Fig. 4a Durch positionsweisen Vergleich jeder der in "Shorted-Konsensus"- Sequenzen mit der neuen Sequenz wird ein optimaler Satz von Aligner-Parametern bestimmt. FIG. 4a An optimal set of aligner parameters is determined by comparing each of the sequences in "Shorted Consensus" sequences with the new sequence.

Fig. 4b Zeigt ein spezielles Beispiel für den positionsweisen Vergleich. Fig. 4b shows a specific example for the positional comparison.

Fig. 5a Die neue Sequenz wird aligned, indem, entsprechend des Parametersatzes, die Lücken eingefügt und der Offset verschoben wird. Fig. 5a The new sequence is aligned by inserting the gaps and shifting the offset in accordance with the parameter set.

Fig. 5b Experimentelles Beispiel über Einfügungen der Lücken und Verschiebungen des Offsets. Fig. 5b Experimental example of inserting the gaps and offsets of the offset.

Claims

1. A method for functionally mapping an unclassified DNA sequence comprising:

a) Compare the unclassified sequence (A) with reference sequences (B ₁ -B _i ) below
b) creating gap patterns (C ₁ -C _m ) for the reference sequences (B ₁ -B _n ) and a consensus sequence (D) for the sequence (A),
c) splitting the gap patterns (C ₁ -C _m ) into short consensus sequences (E ₁ -E _m ) and gap information (F ₁ -F _m ),
d) position-by-point comparison of the short consensus sequences (E ₁ -E _m ) with iterating offset with the sequence (A) while determining the short consensus sequence with the highest agreement (E _max ),
e) inserting the corresponding one of the consensus sequence (E _max) gap information (F _max) in the sequence (A) to create a Aligned sequence (G).
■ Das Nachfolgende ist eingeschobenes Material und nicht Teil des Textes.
(** X7: with an open handle the delete branch shows "Deleted ... from both
    JSON and ChromaDB" and runs the script again whatever the Index Store
    answered, because the status returned by [remove_tag_from_chroma] is
    not looked at.  When the delete request is served, the id is gone from
    the Index Store; when it fails, the entries are as before, so an entry
    under the id stays behind while its record is gone. *)
Theorem delete_handler_reports_success
    (current_tag selected_tag : string) (tags_data : list pydict) (w : World) :
  current_tag ≠ "" → selected_tag ≠ "" →
  Forall has_tag tags_data →
  let tag_id := get_tag_id hash current_tag in
  ∃ (out : Outcome) (w1 : World),
    delete_handler hash true true current_tag selected_tag tags_data w
    = (Ok out, w1) ∧
    said out = Some (Success ("✅ Deleted '" +:+ current_tag +:+
                              "' from both JSON and ChromaDB")) ∧
    reran out = true ∧
    calls w1 = calls w ++ [CallDelete [tag_id]] ∧
    (fate 0 w = None →
       entries w1 = filter (λ e, e.1 ≠ tag_id) (entries w) ∧
       tag_id ∉ store_ids w1) ∧
    (∀ msg, fate 0 w = Some msg →
       entries w1 = entries w ∧
       (tag_id ∈ store_ids w → tag_id ∈ store_ids w1) ∧
       current_tag ∉ omap tag_of (new_tags_data out)).
Proof.
  intros Hcur Hsel Hall tag_id.
  rewrite (delete_handler_run true _ _ _ w Hcur Hsel Hall). cbv zeta.
  set (w0 := mkWorld _ (entries w) (calls w) (faults w) (shown w)).
  destruct (remove_tag_from_chroma_returns hash current_tag w0)
    as (status & w1 & Hrun & Hcalls & Hserved & Hfailed & _).
  rewrite Hrun. cbn [snd].
  eexists _, w1. split; [reflexivity|]. split; [reflexivity|].
  split; [reflexivity|]. split; [exact Hcalls|]. split.
  - intros H0. destruct (Hserved H0) as [_ Hent]. split; [exact Hent|].
    by apply (removed_absent _ w0).
  - intros msg H0. destruct (Hfailed msg H0) as [_ Hent].
    split; [exact Hent|]. split.
    + intros Hin. apply store_ids_elem. rewrite Hent. by apply store_ids_elem.
    + apply tag_gone.
Qed.

(** X8: the delete button acts on the current tag, and a name typed into
    the new-tag box is the current tag even when another tag is selected:
    the records of the typed name are deleted and those of the selected tag
    stay. *)
Theorem delete_acts_on_typed_name (db : bool)
    (new_tag_input selected_tag : string) (tags_data : list pydict) (w : World) :
  strip new_tag_input ≠ "" → selected_tag ≠ "" →
  Forall has_tag tags_data →
  ∃ (tag_data : pydict) (out : Outcome) (w1 : World),
    choose_current strip new_tag_input selected_tag tags_data
    = Ok (strip new_tag_input, tag_data) ∧
    delete_handler hash db true (strip new_tag_input) selected_tag tags_data w
    = (Ok out, w1) ∧
    new_tags_data out
    = filter (λ d, tag_of d ≠ Some (strip new_tag_input)) tags_data ∧
    (selected_tag ≠ strip new_tag_input →
       filter (λ d, tag_of d = Some selected_tag) (new_tags_data out)
       = filter (λ d, tag_of d = Some selected_tag) tags_data).
Proof.
  intros Hnew Hsel Hall.
  destruct (delete_handler_returns db (strip new_tag_input) selected_tag
              tags_data w Hnew Hsel Hall)
    as (out & w1 & Hrun & Hout & _).
  exists (blank_record (strip new_tag_input)), out, w1. split.
  { unfold choose_current. by rewrite bool_decide_eq_true_2. }
  split; [exact Hrun|]. split; [exact Hout|].
  intros Hne. rewrite Hout, list_filter_filter. apply list_filter_iff.
  intros d. split; [tauto|]. intros Hd. split; [done|]. congruence.
Qed.

End Deletion.

(** ** Sync All Tags *)

Lemma foldl_upserted_ids (ps es : list (string * string)) :
  list_to_set (foldl upserted es ps).*1
  =@{gset string} list_to_set es.*1 ∪ list_to_set ps.*1.
Proof.
  revert es. induction ps as [|p ps IH]; intros es.
  - cbn. by rewrite (right_id_L ∅ (∪)).
  - cbn [foldl]. rewrite IH, upserted_ids, fmap_cons, list_to_set_cons.
    apply set_eq. intros id. rewrite !elem_of_union. tauto.
Qed.

Lemma foldl_upserted_NoDup (ps es : list (string * string)) :
  NoDup es.*1 → NoDup (foldl upserted es ps).*1.
Proof.
  revert es. induction ps as [|p ps IH]; intros es Hnd; [done|].
  cbn [foldl]. by apply IH, upserted_NoDup.
Qed.

Lemma foldl_upserted_filter (P : string → Prop) `{!∀ id, Decision (P id)}
    (ps es : list (string * string)) :
  Forall (λ p, ¬ P p.1) ps →
  filter (λ x, P x.1) (foldl upserted es ps) = filter (λ x, P x.1) es.
Proof.
  revert es. induction ps as [|p ps IH]; intros es Hall; [done|].
  apply Forall_cons_1 in Hall as [Hp Hps].
  cbn [foldl]. rewrite (IH _ Hps). by apply filter_upserted.
Qed.

(** The last upsert under an id decides the document stored under it. *)
Lemma foldl_upserted_last (pre post es : list (string * string))
    (p : string * string) :
  p.1 ∉ post.*1 →
  (filter (λ x, x.1 = p.1) (foldl upserted es (pre ++ p :: post))).*2 ≠ [] ∧
  Forall (λ d, d = p.2)
    (filter (λ x, x.1 = p.1) (foldl upserted es (pre ++ p :: post))).*2.
Proof.
  intros Hlast. rewrite foldl_app. cbn [foldl].
  assert (Hpost : Forall (λ q : string * string, ¬ q.1 = p.1) post).
  { apply Forall_forall. intros q Hq Heq. apply Hlast.
    apply list_elem_of_fmap. by exists q. }
  pose proof (foldl_upserted_filter (λ id, id = p.1) post
                (upserted (foldl upserted es pre) p) Hpost) as Hsame.
  cbv beta in Hsame. rewrite Hsame. apply upserted_documents.
Qed.

Lemma always_served_later (w w1 : World) :
  always_served w → faults w1 = tail (tail (faults w)) → always_served w1.
Proof.
  intros Hserved Hfaults n. specialize (Hserved (S (S n))).
  unfold fate in *. by rewrite Hfaults, !lookup_tail.
Qed.

Section SyncAll.

Variable hash : string → Z.

Lemma upsert_of_ids (tags_data : list pydict) :
  Forall has_tag tags_data →
  (upsert_of hash <$> tags_data).*1 = get_tag_id hash <$> omap tag_of tags_data.
Proof.
  induction tags_data as [|d rest IH]; intros Hall; [reflexivity|].
  apply Forall_cons_1 in Hall as [[name Hname] Hrest].
  rewrite !fmap_cons. cbn [omap list_omap]. unfold upsert_of at 1. cbn [fst].
  change (tag_of d) with (d !! "tag"). rewrite Hname. cbn.
  by rewrite <- (IH Hrest).
Qed.

Lemma is_tag_record_has_tag (tags_data : list pydict) :
  Forall is_tag_record tags_data → Forall has_tag tags_data.
Proof. intros Hall. eapply Forall_impl; [exact Hall|]. by intros d [? _]. Qed.

(** One turn of the loop on a record that cannot be formatted. *)
Lemma sync_raises_missing_description (d : pydict) (name : string) (w : World) :
  d !! "tag" = Some name → d !! "description" = None →
  sync_tag_to_chroma hash d w = (Raise (KeyError "description"), w).
Proof.
  intros Hname Hdesc. unfold sync_tag_to_chroma. run_monad.
  rewrite (getitem_Some _ _ _ Hname). cbv beta iota.
  unfold format_entry. rewrite (getitem_Some _ _ _ Hname). cbn.
  by rewrite (getitem_None _ _ Hdesc).
Qed.

Lemma sync_all_loop_served (tags_data : list pydict) (w : World) :
  Forall is_tag_record tags_data →
  always_served w →
  ∃ w1 : World,
    sync_all_loop hash tags_data w = (Ok tt, w1) ∧
    entries w1 = foldl upserted (entries w) (upsert_of hash <$> tags_data) ∧
    always_served w1 ∧ shown w1 = shown w ∧ json_file w1 = json_file w.
Proof.
  revert w. induction tags_data as [|d rest IH]; intros w Hall Hserved.
  - by exists w.
  - apply Forall_cons_1 in Hall as [[[name Hname] [desc Hdesc]] Hrest].
    destruct (sync_cases hash d name desc w Hname Hdesc)
      as (status & w1 & Hrun & Hjson & Hshown & [(msg & Hfail & _)|Hok]).
    { rewrite !Hserved in Hfail. by destruct Hfail as [?|[_ ?]]. }
    destruct Hok as (_ & _ & Hfaults & Hent & _).
    destruct (IH w1 Hrest (always_served_later _ _ Hserved Hfaults))
      as (w2 & Hrun2 & Hent2 & Hserved2 & Hshown2 & Hjson2).
    exists w2. cbn [sync_all_loop].
    unfold mbind at 1, M_bind at 1, try_except at 1.
    unfold mbind at 1, M_bind at 1. rewrite Hrun. cbn [mret M_ret].
    split; [exact Hrun2|]. split.
    + rewrite Hent2, Hent, fmap_cons. cbn [foldl].
      replace (upsert_of hash d) with (get_tag_id hash name, entry_text d);
        [reflexivity|].
      unfold upsert_of. change (tag_of d) with (d !! "tag"). by rewrite Hname.
    + split; [exact Hserved2|]. split; congruence.
Qed.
2. The method of claim 1, wherein in the positional comparison Degree of agreement of ≧ 60%, preferably ≧ 80%, is required.

3. The method according to claim 1 or 2, wherein several cycles of steps (a) to (e) respectively.

4. The method according to claim 1, wherein the gap pattern (C ₁ -C _m ) and consensus sequence (D) created in step (b) are used for later comparisons.